● Exercise instructions:
An accurate, complete copy of the records below is required.

Stored data entries:
────
Section Texts.

Variables p ts : jsstring.
Hypothesis Hp : one_line p = true.
Hypothesis Hts : one_line ts = true.

Lemma banner_calm : calm 0 (banner_rest ts) = true.
Proof.
  unfold banner_rest. rewrite calm_app.
  replace (calm 0 reload_banner) with true by (vm_compute; reflexivity).
  replace (run_end 0 reload_banner) with 0%nat by (vm_compute; reflexivity).
  cbn [andb]. apply calm_one_line; [exact Hts | vm_compute; reflexivity].
Qed.

Lemma banner_safe (b : bool) :
  bol_safe b (nl :: hash :: banner_rest ts) = true.
Proof.
  apply bol_safe_mono. unfold banner_rest.
  rewrite !app_comm_cons, !bol_safe_app.
  destruct (bol_safe_one_line ts Hts) as [S1 S2].
  replace (bol_end true (nl :: hash :: reload_banner)) with false
    by (vm_compute; reflexivity).
  rewrite S1, S2.
  replace (bol_safe true (nl :: hash :: reload_banner)) with true
    by (vm_compute; reflexivity).
  vm_compute. reflexivity.
Qed.

Lemma banner_ends (prev : option cu) :
  prev_after prev (nl :: hash :: banner_rest ts) = Some nl.
Proof.
  unfold banner_rest. rewrite !app_comm_cons, !prev_after_app.
  generalize (prev_after (prev_after prev (nl :: hash :: reload_banner)) ts).
  intros q. vm_compute. reflexivity.
Qed.

Lemma ascan_line (V : jsstring) :
  ascan (lit "alias " ++ line_tail p ++ V)
  = Some (reload_source ++ p ++ reload_close ++ V).
Proof.
  pose proof (alias_line_matches n (reload_source ++ p ++ reload_close ++ V) Hn)
    as M.
  rewrite <- (app_nil_r (body _)), mtch_alias in M.
  unfold line_tail. rewrite <- !app_assoc, <- app_comm_cons, <- !app_assoc.
  destruct (ascan _); [exact M | discriminate M].
Qed.

Lemma line_rest_source :
  line_rest (reload_source ++ p ++ reload_close ++ []) = [].
Proof.
  unfold line_rest.
  assert (E : skip NotNL (reload_source ++ p ++ reload_close ++ []) = [nl]).
  { rewrite (skip_all NotNL reload_source) by (vm_compute; reflexivity).
    rewrite (skip_all NotNL p).
    - vm_compute. reflexivity.
    - pose proof (one_line_no_nl p Hp) as H.
      clear Hp. induction p as [|c v IH]; [reflexivity|].
      cbn [forallb] in H. apply andb_true_iff in H. destruct H as [Hc Hv].
      cbn [skip]. rewrite Hc. now apply IH. }
  now rewrite E.
Qed.

Lemma line_tail_safe :
  bol_safe false (lit "lias " ++ line_tail p) = true.
Proof.
  assert (O : one_line (lit "lias " ++ n ++ equals :: reload_source ++ p
                        ++ [34]) = true).
  { rewrite !one_line_app, one_line_name.
    change (equals :: reload_source ++ p ++ [34])
      with ([equals] ++ reload_source ++ p ++ [34]).
    rewrite !one_line_app, Hp. vm_compute. reflexivity. }
  destruct (bol_safe_one_line _ O) as [S1 S2].
  assert (E : lit "lias " ++ line_tail p
              = (lit "lias " ++ n ++ equals :: reload_source ++ p ++ [34])
                ++ [nl]).
  { unfold line_tail.
    replace reload_close with ([34] ++ [nl]) by (vm_compute; reflexivity).
    generalize (lit "lias ") reload_source. intros a b.
    rewrite <- !app_assoc. cbn [app]. rewrite <- !app_assoc. reflexivity. }
  rewrite E, bol_safe_app, S1, S2. reflexivity.
Qed.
────
● Task solution:
Section Texts.

Variables p ts : jsstring.
Hypothesis Hp : one_line p = true.
Hypothesis Hts : one_line ts = true.

Lemma banner_calm : calm 0 (banner_rest ts) = true.
Proof.
  unfold banner_rest. rewrite calm_app.
  replace (calm 0 reload_banner) with true by (vm_compute; reflexivity).
  replace (run_end 0 reload_banner) with 0%nat by (vm_compute; reflexivity).
  cbn [andb]. apply calm_one_line; [exact Hts | vm_compute; reflexivity].
Qed.

Lemma banner_safe (b : bool) :
  bol_safe b (nl :: hash :: banner_rest ts) = true.
Proof.
  apply bol_safe_mono. unfold banner_rest.
  rewrite !app_comm_cons, !bol_safe_app.
  destruct (bol_safe_one_line ts Hts) as [S1 S2].
  replace (bol_end true (nl :: hash :: reload_banner)) with false
    by (vm_compute; reflexivity).
  rewrite S1, S2.
  replace (bol_safe true (nl :: hash :: reload_banner)) with true
    by (vm_compute; reflexivity).
  vm_compute. reflexivity.
Qed.

Lemma banner_ends (prev : option cu) :
  prev_after prev (nl :: hash :: banner_rest ts) = Some nl.
Proof.
  unfold banner_rest. rewrite !app_comm_cons, !prev_after_app.
  generalize (prev_after (prev_after prev (nl :: hash :: reload_banner)) ts).
  intros q. vm_compute. reflexivity.
Qed.

Lemma ascan_line (V : jsstring) :
  ascan (lit "alias " ++ line_tail p ++ V)
  = Some (reload_source ++ p ++ reload_close ++ V).
Proof.
  pose proof (alias_line_matches n (reload_source ++ p ++ reload_close ++ V) Hn)
    as M.
  rewrite <- (app_nil_r (body _)), mtch_alias in M.
  unfold line_tail. rewrite <- !app_assoc, <- app_comm_cons, <- !app_assoc.
  destruct (ascan _); [exact M | discriminate M].
Qed.

Lemma line_rest_source :
  line_rest (reload_source ++ p ++ reload_close ++ []) = [].
Proof.
  unfold line_rest.
  assert (E : skip NotNL (reload_source ++ p ++ reload_close ++ []) = [nl]).
  { rewrite (skip_all NotNL reload_source) by (vm_compute; reflexivity).
    rewrite (skip_all NotNL p).
    - vm_compute. reflexivity.
    - pose proof (one_line_no_nl p Hp) as H.
      clear Hp. induction p as [|c v IH]; [reflexivity|].
      cbn [forallb] in H. apply andb_true_iff in H. destruct H as [Hc Hv].
      cbn [skip]. rewrite Hc. now apply IH. }
  now rewrite E.
Qed.

Lemma line_tail_safe :
  bol_safe false (lit "lias " ++ line_tail p) = true.
Proof.
  assert (O : one_line (lit "lias " ++ n ++ equals :: reload_source ++ p
                        ++ [34]) = true).
  { rewrite !one_line_app, one_line_name.
    change (equals :: reload_source ++ p ++ [34])
      with ([equals] ++ reload_source ++ p ++ [34]).
    rewrite !one_line_app, Hp. vm_compute. reflexivity. }
  destruct (bol_safe_one_line _ O) as [S1 S2].
  assert (E : lit "lias " ++ line_tail p
              = (lit "lias " ++ n ++ equals :: reload_source ++ p ++ [34])
                ++ [nl]).
  { unfold line_tail.
    replace reload_close with ([34] ++ [nl]) by (vm_compute; reflexivity).
    generalize (lit "lias ") reload_source. intros a b.
    rewrite <- !app_assoc. cbn [app]. rewrite <- !app_assoc. reflexivity. }
  rewrite E, bol_safe_app, S1, S2. reflexivity.
Qed.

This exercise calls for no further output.